→ **WORK REQUIRED**: Below is a listing. Write out exactly its lines between the one holding "(** * Guillotine" and the one holding "The first embedding", inclusive.

[Start of section]

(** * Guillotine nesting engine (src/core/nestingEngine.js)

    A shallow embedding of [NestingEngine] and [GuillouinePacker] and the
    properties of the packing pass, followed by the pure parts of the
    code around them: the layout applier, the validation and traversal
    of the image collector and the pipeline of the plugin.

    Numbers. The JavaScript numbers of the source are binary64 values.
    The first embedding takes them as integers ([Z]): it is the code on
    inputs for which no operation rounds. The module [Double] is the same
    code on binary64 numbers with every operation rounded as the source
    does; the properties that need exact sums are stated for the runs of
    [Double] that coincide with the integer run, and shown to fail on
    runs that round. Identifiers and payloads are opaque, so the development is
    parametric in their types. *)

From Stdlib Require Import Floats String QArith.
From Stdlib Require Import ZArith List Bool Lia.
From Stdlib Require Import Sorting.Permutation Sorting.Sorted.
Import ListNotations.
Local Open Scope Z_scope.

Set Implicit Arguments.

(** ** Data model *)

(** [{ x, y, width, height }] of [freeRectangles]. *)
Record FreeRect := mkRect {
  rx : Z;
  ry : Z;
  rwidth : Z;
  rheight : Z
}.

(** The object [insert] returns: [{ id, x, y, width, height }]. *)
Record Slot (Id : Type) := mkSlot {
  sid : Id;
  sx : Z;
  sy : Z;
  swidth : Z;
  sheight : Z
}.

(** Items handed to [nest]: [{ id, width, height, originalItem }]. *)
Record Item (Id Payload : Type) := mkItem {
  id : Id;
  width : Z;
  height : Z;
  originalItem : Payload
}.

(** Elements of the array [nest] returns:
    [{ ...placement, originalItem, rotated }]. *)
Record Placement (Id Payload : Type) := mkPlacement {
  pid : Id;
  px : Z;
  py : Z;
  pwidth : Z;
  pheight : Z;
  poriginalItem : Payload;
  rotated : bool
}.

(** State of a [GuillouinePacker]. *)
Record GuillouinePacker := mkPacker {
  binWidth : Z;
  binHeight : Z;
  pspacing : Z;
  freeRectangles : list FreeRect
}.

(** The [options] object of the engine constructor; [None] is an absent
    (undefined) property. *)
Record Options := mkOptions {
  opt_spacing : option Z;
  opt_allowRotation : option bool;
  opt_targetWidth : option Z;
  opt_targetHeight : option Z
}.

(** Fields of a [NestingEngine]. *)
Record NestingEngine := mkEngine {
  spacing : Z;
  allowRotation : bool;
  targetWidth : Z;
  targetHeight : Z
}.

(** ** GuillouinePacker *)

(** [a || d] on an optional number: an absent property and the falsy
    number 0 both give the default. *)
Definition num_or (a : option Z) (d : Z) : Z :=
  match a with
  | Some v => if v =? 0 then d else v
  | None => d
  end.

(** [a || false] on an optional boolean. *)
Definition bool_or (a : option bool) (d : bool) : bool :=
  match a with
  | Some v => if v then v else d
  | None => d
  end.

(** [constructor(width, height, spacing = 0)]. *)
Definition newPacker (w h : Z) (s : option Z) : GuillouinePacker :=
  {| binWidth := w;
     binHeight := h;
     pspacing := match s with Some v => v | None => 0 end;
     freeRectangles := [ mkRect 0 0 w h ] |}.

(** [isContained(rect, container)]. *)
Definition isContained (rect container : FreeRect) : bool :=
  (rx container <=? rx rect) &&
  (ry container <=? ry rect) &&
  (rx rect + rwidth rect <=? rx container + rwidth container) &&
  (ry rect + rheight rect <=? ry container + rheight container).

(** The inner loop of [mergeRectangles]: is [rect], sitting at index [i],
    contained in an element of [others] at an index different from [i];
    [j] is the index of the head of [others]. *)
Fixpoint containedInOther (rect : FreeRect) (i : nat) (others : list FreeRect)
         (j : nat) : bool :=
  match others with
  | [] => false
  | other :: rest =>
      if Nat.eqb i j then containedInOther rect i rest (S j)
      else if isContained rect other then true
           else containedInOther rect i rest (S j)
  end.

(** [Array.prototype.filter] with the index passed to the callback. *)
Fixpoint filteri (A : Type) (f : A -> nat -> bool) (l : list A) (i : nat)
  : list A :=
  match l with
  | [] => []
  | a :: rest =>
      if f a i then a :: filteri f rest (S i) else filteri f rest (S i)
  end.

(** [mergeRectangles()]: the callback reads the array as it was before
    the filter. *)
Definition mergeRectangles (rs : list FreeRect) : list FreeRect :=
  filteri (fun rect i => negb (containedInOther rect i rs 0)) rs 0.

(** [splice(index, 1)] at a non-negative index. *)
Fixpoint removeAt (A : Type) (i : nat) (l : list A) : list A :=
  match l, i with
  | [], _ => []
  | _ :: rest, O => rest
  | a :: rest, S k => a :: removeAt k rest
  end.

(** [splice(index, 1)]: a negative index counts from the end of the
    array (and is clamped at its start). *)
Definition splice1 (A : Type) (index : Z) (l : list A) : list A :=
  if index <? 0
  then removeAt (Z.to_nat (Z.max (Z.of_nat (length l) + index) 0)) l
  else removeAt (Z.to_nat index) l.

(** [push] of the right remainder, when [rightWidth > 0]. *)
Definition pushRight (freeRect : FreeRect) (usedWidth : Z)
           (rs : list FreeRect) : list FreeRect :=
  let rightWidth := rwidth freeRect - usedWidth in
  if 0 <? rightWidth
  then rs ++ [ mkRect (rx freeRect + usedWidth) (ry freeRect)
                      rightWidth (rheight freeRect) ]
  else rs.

[End of section]
[Start of section]

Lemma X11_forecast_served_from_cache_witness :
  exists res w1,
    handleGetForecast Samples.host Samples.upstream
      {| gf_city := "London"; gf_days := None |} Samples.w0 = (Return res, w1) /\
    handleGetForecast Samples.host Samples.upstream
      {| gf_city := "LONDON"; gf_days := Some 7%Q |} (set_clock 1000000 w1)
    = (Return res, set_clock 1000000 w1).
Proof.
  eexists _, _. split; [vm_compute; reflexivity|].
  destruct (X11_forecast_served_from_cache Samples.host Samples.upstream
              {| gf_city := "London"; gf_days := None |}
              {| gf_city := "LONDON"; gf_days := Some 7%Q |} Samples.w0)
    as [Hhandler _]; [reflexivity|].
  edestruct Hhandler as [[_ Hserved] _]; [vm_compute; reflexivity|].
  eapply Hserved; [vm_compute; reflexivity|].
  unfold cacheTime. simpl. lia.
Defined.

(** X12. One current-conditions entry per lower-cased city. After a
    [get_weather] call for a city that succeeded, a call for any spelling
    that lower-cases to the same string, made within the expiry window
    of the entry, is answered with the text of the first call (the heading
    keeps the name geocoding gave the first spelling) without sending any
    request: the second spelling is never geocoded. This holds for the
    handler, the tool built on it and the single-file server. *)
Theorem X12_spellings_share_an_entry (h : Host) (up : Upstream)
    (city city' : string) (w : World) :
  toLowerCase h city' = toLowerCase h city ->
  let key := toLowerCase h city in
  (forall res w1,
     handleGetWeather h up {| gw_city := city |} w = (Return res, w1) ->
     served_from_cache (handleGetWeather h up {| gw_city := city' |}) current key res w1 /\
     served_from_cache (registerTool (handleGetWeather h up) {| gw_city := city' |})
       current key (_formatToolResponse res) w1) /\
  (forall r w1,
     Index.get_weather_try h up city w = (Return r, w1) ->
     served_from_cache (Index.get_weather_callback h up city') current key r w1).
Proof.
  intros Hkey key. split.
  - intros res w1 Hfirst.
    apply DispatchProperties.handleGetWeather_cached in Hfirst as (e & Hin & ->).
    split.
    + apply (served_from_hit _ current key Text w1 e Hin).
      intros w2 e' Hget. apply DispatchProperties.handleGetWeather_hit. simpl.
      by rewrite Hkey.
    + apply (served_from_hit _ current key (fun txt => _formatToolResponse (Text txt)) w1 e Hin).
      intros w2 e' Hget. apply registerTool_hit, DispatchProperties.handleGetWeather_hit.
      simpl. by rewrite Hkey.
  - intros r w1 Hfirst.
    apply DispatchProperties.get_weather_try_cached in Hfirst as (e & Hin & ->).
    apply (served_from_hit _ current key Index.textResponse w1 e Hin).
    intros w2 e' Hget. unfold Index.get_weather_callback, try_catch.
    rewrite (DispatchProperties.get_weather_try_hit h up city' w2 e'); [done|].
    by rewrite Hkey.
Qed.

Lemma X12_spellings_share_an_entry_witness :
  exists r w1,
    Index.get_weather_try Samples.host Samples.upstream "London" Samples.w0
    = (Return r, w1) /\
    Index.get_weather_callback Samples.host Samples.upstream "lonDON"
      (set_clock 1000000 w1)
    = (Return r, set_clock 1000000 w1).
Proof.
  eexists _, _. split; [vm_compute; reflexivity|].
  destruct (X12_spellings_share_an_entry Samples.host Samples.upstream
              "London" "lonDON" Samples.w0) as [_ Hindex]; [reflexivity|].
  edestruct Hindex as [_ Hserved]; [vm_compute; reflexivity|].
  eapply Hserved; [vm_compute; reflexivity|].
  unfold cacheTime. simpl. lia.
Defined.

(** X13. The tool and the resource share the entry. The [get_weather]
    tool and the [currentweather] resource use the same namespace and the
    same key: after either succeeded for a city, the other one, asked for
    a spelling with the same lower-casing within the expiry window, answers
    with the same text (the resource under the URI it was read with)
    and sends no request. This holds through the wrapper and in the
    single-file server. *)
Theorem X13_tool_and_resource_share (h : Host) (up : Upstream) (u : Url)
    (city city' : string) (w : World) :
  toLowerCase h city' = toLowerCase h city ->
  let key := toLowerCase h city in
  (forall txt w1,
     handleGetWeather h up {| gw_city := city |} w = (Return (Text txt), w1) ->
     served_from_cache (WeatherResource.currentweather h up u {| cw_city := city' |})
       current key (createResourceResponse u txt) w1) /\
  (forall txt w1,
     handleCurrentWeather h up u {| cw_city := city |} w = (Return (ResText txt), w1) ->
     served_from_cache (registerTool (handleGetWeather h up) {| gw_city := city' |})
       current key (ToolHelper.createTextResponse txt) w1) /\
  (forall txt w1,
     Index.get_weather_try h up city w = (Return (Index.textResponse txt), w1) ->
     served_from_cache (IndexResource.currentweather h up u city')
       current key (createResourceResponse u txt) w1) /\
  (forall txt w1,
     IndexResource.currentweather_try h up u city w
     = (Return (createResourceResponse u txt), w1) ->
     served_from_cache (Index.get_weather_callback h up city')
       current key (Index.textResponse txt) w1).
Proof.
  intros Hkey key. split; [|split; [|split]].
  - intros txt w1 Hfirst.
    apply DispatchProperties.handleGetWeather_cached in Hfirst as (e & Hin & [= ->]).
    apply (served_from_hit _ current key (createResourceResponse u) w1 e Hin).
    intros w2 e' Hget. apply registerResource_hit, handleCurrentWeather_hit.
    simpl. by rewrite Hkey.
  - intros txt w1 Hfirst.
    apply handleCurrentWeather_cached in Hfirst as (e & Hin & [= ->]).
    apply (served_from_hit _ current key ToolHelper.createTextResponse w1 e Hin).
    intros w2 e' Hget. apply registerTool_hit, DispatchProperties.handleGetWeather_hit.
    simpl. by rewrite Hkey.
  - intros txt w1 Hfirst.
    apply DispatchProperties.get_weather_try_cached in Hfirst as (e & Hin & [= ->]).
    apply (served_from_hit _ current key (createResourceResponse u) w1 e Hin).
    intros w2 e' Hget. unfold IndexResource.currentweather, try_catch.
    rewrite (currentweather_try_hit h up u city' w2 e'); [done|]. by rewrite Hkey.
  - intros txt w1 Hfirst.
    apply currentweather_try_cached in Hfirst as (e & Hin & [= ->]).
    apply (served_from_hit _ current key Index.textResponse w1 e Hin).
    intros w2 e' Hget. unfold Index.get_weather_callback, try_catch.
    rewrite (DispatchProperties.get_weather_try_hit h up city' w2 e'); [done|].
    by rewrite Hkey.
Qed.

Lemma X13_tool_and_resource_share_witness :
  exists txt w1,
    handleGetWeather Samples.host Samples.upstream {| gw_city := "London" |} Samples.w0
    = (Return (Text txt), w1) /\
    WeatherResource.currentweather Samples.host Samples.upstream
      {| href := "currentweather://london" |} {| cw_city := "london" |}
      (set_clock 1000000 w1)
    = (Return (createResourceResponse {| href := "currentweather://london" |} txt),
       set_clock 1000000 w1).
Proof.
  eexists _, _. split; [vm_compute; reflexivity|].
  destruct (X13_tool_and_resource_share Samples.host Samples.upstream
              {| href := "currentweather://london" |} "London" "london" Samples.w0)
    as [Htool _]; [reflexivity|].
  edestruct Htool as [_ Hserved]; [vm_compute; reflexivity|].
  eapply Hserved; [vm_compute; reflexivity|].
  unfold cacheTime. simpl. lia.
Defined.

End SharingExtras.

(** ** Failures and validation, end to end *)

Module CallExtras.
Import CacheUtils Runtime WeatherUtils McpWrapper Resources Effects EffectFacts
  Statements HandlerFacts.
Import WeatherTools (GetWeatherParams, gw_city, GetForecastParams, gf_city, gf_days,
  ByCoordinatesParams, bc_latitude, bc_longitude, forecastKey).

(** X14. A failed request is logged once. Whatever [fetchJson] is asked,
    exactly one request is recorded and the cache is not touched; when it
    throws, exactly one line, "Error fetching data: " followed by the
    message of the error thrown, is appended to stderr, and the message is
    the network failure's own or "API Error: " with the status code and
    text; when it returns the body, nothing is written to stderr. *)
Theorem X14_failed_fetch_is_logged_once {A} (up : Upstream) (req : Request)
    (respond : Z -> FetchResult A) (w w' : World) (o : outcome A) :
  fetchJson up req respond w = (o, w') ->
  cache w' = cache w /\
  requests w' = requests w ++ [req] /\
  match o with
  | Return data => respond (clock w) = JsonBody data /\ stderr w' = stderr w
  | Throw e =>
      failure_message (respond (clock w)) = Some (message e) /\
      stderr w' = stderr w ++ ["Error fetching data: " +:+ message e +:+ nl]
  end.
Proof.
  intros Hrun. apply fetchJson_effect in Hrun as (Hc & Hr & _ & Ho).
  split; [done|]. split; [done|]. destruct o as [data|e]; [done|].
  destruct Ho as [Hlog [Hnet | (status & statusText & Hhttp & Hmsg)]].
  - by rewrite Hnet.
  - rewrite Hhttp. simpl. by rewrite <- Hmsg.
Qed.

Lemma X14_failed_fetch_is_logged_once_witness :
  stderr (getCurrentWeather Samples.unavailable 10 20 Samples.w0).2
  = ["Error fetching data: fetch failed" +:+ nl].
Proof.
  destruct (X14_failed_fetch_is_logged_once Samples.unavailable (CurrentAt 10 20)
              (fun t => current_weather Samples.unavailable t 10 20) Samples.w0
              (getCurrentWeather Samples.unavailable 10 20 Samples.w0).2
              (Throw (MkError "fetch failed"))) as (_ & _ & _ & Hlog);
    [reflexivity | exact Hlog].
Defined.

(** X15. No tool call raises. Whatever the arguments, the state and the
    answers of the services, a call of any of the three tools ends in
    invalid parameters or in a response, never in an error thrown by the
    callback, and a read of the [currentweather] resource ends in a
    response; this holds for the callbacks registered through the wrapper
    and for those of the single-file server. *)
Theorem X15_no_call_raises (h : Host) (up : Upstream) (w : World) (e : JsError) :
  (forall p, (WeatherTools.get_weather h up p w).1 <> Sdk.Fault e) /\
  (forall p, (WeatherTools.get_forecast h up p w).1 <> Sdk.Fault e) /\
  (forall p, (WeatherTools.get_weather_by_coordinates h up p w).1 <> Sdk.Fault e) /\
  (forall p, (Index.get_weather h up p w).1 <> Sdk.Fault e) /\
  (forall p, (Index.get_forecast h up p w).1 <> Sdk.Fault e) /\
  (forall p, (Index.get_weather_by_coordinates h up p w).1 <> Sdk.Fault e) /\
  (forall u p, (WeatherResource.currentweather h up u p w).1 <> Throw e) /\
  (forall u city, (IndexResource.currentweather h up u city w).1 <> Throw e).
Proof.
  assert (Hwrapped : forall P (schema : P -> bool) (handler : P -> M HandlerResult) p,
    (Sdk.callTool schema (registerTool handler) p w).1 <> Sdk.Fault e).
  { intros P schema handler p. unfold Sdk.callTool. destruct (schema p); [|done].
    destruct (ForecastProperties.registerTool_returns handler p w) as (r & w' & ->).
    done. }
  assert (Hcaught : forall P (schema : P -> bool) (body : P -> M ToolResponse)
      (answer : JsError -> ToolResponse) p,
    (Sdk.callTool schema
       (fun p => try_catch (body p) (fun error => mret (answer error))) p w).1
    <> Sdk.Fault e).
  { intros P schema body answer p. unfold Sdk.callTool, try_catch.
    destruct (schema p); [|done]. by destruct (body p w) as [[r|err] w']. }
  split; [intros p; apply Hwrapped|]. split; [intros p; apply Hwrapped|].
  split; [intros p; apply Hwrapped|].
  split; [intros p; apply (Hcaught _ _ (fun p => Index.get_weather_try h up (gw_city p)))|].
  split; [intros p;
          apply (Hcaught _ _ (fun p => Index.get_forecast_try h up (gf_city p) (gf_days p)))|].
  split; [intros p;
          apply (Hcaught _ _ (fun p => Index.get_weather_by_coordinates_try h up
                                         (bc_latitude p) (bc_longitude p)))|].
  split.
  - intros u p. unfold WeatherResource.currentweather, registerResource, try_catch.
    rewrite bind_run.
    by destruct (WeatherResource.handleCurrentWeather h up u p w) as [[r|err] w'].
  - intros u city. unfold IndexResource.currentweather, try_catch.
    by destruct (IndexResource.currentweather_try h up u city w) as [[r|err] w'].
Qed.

[End of section]

→ **WRITTEN SOLUTION**:
(** * Guillotine nesting engine (src/core/nestingEngine.js)

    A shallow embedding of [NestingEngine] and [GuillouinePacker] and the
    properties of the packing pass, followed by the pure parts of the
    code around them: the layout applier, the validation and traversal
    of the image collector and the pipeline of the plugin.

    Numbers. The JavaScript numbers of the source are binary64 values.
    The first embedding takes them as integers ([Z]): it is the code on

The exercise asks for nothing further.